В детстве мой брат Коля ходил в музыкальную школу, пел в хоре. Однажды хор должен был выступить в филармонии, той, что на площади Якуба Коласа. Раньше на сцене филармонии я видел только взрослых дядь и теть в костюмах, поэтому не мог себе представить, как там будет выглядеть Коля. Но он выглядел довольно убедительно и отчужденно, совсем как те дяди и тети. Глядя на него в составе хора таких же мальчиков в костюмчиках, не верилось, что вчера мы бросали друг в друга подушки, а потом ходили за мороженым. Хор мальчиков-чиновников пел официальную песню про маму, которая их родила и кормила. Песня была точно не про нашу маму. И я думал: где же произошло превращение моего брата в винтик этого хора? И вот песня допета, хор уходит со сцены, а Коля мне рукой так потихоньку машет из толпы чиновников, мол, это я, не бзди, сейчас за мороженым пойдем.

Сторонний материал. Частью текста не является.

(** The label is the event the daemon handles, if it is its step.  The machine and the daemon are the
    ends of each other's channels, so both are open. *)
Inductive system_step : System -> option Event -> System -> Prop :=
| step_transition env d d' es t ts cs m :
    handle_event env (TunnelTransition t) d = (false, d', es) ->
    system_step {| daemon := d; commands := cs; machine := m; transitions := t :: ts |} (Some (TunnelTransition t))
      {| daemon := d'; commands := cs ++ tunnel_commands es; machine := m; transitions := ts |}
| step_event env e d d' es ts cs m :
    (forall t, e <> TunnelTransition t) -> handle_event env e d = (false, d', es) ->
    system_step {| daemon := d; commands := cs; machine := m; transitions := ts |} (Some e)
      {| daemon := d'; commands := cs ++ tunnel_commands es; machine := m; transitions := ts |}
| step_connectivity c d ts cs m :
    system_step {| daemon := d; commands := cs; machine := m; transitions := ts |} None
      {| daemon := d; commands := cs ++ [CmdConnectivity c]; machine := m; transitions := ts |}
| step_command c d ts cs m m' t :
    iterate m (InCommand (Some c)) true = Some (m', t) ->
    system_step {| daemon := d; commands := c :: cs; machine := m; transitions := ts |} None
      {| daemon := d; commands := cs; machine := m'; transitions := ts ++ option_list t |}
| step_tunnel i d ts cs m m' t :
    (forall c, i <> InCommand c) -> iterate m i true = Some (m', t) ->
    system_step {| daemon := d; commands := cs; machine := m; transitions := ts |} None
      {| daemon := d; commands := cs; machine := m'; transitions := ts ++ option_list t |}
| step_host d ts cs s st w :
    keeps_rules (world st) w ->
    system_step {| daemon := d; commands := cs; machine := Running s st; transitions := ts |} None
      {| daemon := d; commands := cs; machine := Running s (update_world w st); transitions := ts |}.
Definition from_GeographicLocationConstraint (location : GeographicLocationConstraint) : PGeographicLocationConstraint :=
  match location with
  | Country country => {| pg_country := country; pg_city := None; pg_hostname := None |}
  | City country city => {| pg_country := country; pg_city := Some city; pg_hostname := None |}
  | Hostname country city hostname => {| pg_country := country; pg_city := Some city; pg_hostname := Some hostname |}
  end.

Definition LocationConstraint_try_from (location : PLocationConstraint) : converted LocationConstraint :=
  match location_type location with
  | None => Err (invalid_argument "Type of location constraint was not provided")
  | Some (PLocation location) => l <-? GeographicLocationConstraint_try_from location; Ok (InLocation l)
  | Some (PCustomListId list_id) =>
      i <-? ok_or (parse_list_id list_id) "Id could not be parsed to a uuid"; Ok (InCustomList i)
  end.

Definition from_LocationConstraint (location : LocationConstraint) : PLocationConstraint :=
  {| location_type := Some match location with
                           | InLocation location => PLocation (from_GeographicLocationConstraint location)
                           | InCustomList list_id => PCustomListId (show_list_id list_id)
                           end |}.

(** [and_then(|loc| LocationConstraint::try_from(loc).ok()).into()]. *)
Definition location_or_any (location : option PLocationConstraint) : Constraint LocationConstraint :=
  constraint_from (l ← location; match LocationConstraint_try_from l with Ok l => Some l | Err _ => None end).

(** The set cannot be empty here. *)
Definition providers_constraint_from_proto (providers : list string) : Constraint Providers :=
  if bool_decide (providers = []) then Any else Only (list_to_set providers).
Definition convert_providers_constraint (providers : Constraint Providers) : list string :=
  match providers with Any => [] | Only providers => elements providers end.

Definition try_ownership_constraint_from_i32 (ownership : Z) : converted (Constraint Ownership) :=
  ok_or (of_i32 ownership) "invalid ownership argument".
Definition convert_ownership_constraint (ownership : Constraint Ownership) : Z := to_i32 ownership.

Definition WireguardConstraints_try_from (constraints : PWireguardConstraints) : converted WireguardConstraints :=
  ip_version <-? try_option (fun v => ok_or (of_i32 v) "invalid IP protocol version") (pw_ip_version constraints);
  allowed_ips <-? match parse_networks (pw_allowed_ips constraints) with
                  | Ok ips => Ok (to_constraint ips)
                  | Err _ => Err (invalid_argument "invalid allowed IPs")
                  end;
  entry_ownership <-? try_ownership_constraint_from_i32 (pw_entry_ownership constraints);
  Ok {| wc_ip_version := constraint_from ip_version; wc_allowed_ips := allowed_ips;
        use_multihop := pw_use_multihop constraints;
        entry_location := location_or_any (pw_entry_location constraints);
        entry_providers := providers_constraint_from_proto (pw_entry_providers constraints);
        entry_ownership := entry_ownership |}.

(** ** [custom_tunnel.rs] *)
Definition ConnectionConfig_try_from (config : PWireguardConfig) : converted ConnectionConfig :=
  tunnel <-? ok_or (pc_tunnel config) "missing tunnel config";
  private_key <-? bytes_to_privkey (pt_private_key tunnel);
  peer <-? ok_or (pc_peer config) "missing peer config";
  public_key <-? bytes_to_pubkey (pe_public_key peer);
  ipv4_gateway <-? ok_or (parse_ipv4 (pc_ipv4_gateway config)) "invalid IPv4 gateway";
  ipv6_gateway <-? try_option (fun addr => ok_or (parse_ipv6 addr) "invalid IPv6 gateway") (pc_ipv6_gateway config);
  endpoint <-? ok_or (parse_socket (pe_peer_endpoint peer)) "invalid peer address";
  tunnel_addresses <-? try_map (fun a => ok_or (parse_ip a) "invalid address") (pt_addresses tunnel);
  allowed_ips <-? try_map (fun a => ok_or (parse_network a) "invalid address") (pe_allowed_ips peer);
  Ok {| cc_tunnel := {| NetTypes.private_key := private_key; NetTypes.addresses := tunnel_addresses |};
        NetTypes.peer := {| NetTypes.public_key := public_key; NetTypes.allowed_ips := allowed_ips;
                            peer_endpoint := endpoint; psk := None; constant_packet_size := false |};
        exit_peer := None; cc_ipv4_gateway := ipv4_gateway; cc_ipv6_gateway := ipv6_gateway;
        cc_fwmark := Some TUNNEL_FWMARK |}.

Definition from_ConnectionConfig (config : ConnectionConfig) : PWireguardConfig :=
  {| pc_tunnel := Some {| pt_private_key := NetTypes.private_key (cc_tunnel config);
                          pt_addresses := map show_ip (NetTypes.addresses (cc_tunnel config)) |};
     pc_peer := Some {| pe_public_key := NetTypes.public_key (peer config);
                        pe_allowed_ips := map show_network (NetTypes.allowed_ips (peer config));
                        pe_peer_endpoint := show_socket (peer_endpoint (peer config)) |};
     pc_ipv4_gateway := show_ipv4 (cc_ipv4_gateway config);
     pc_ipv6_gateway := show_ipv6 <$> cc_ipv6_gateway config |}.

«Беру кофе в инди-кафешке – на стаканчике для чаевых надпись красным по белому: “на новую Беларусь”»
Город тоже машет, нужно присматриваться. Вон на деревьях красно-белые ленточки, вон маленький стикер на столбе. В огромном торговом центре люди покупают одежду и еду, беру кофе в инди-кафешке – на стаканчике для чаевых надпись красным по белому: «на новую Беларусь». Красные линии на белой дорожной разметке. Их вроде и закрасили, да после дождика красное снова проступило. Скорая у РОВД.
Милиционеры передают врачам мужчину с рюкзаком. Скорая отъезжает, и через пару кварталов высаживает мужчину на остановке. У моей одноклассницы припасена бутылка шампанского на особый случай. Вечно я об этом забываю.
Я стоял в растерянности на пешеходном мосту над Сторожевкой. Приступ тоски был таким сильным, что не было сил выбрать, в какую сторону идти: то ли к гостинице, то ли к церкви. Теплый осенний день, заходящее солнце, легкий ветерок в желтеющих листьях, пряничный верхний город на горизонте – все это так резко контрастировало с моим состоянием, что делало отчаяние еще более глубоким.
И тут вдруг кто-то дотронулся до моего предплечья. Оборачиваюсь – какой-то чувак с рюкзаком. Господи, этому-то что от меня нужно? А он мне: «Не грусти, всё будет хорошо. Жывебеларусь». И пошел в сторону бывшей бисквитной фабрики.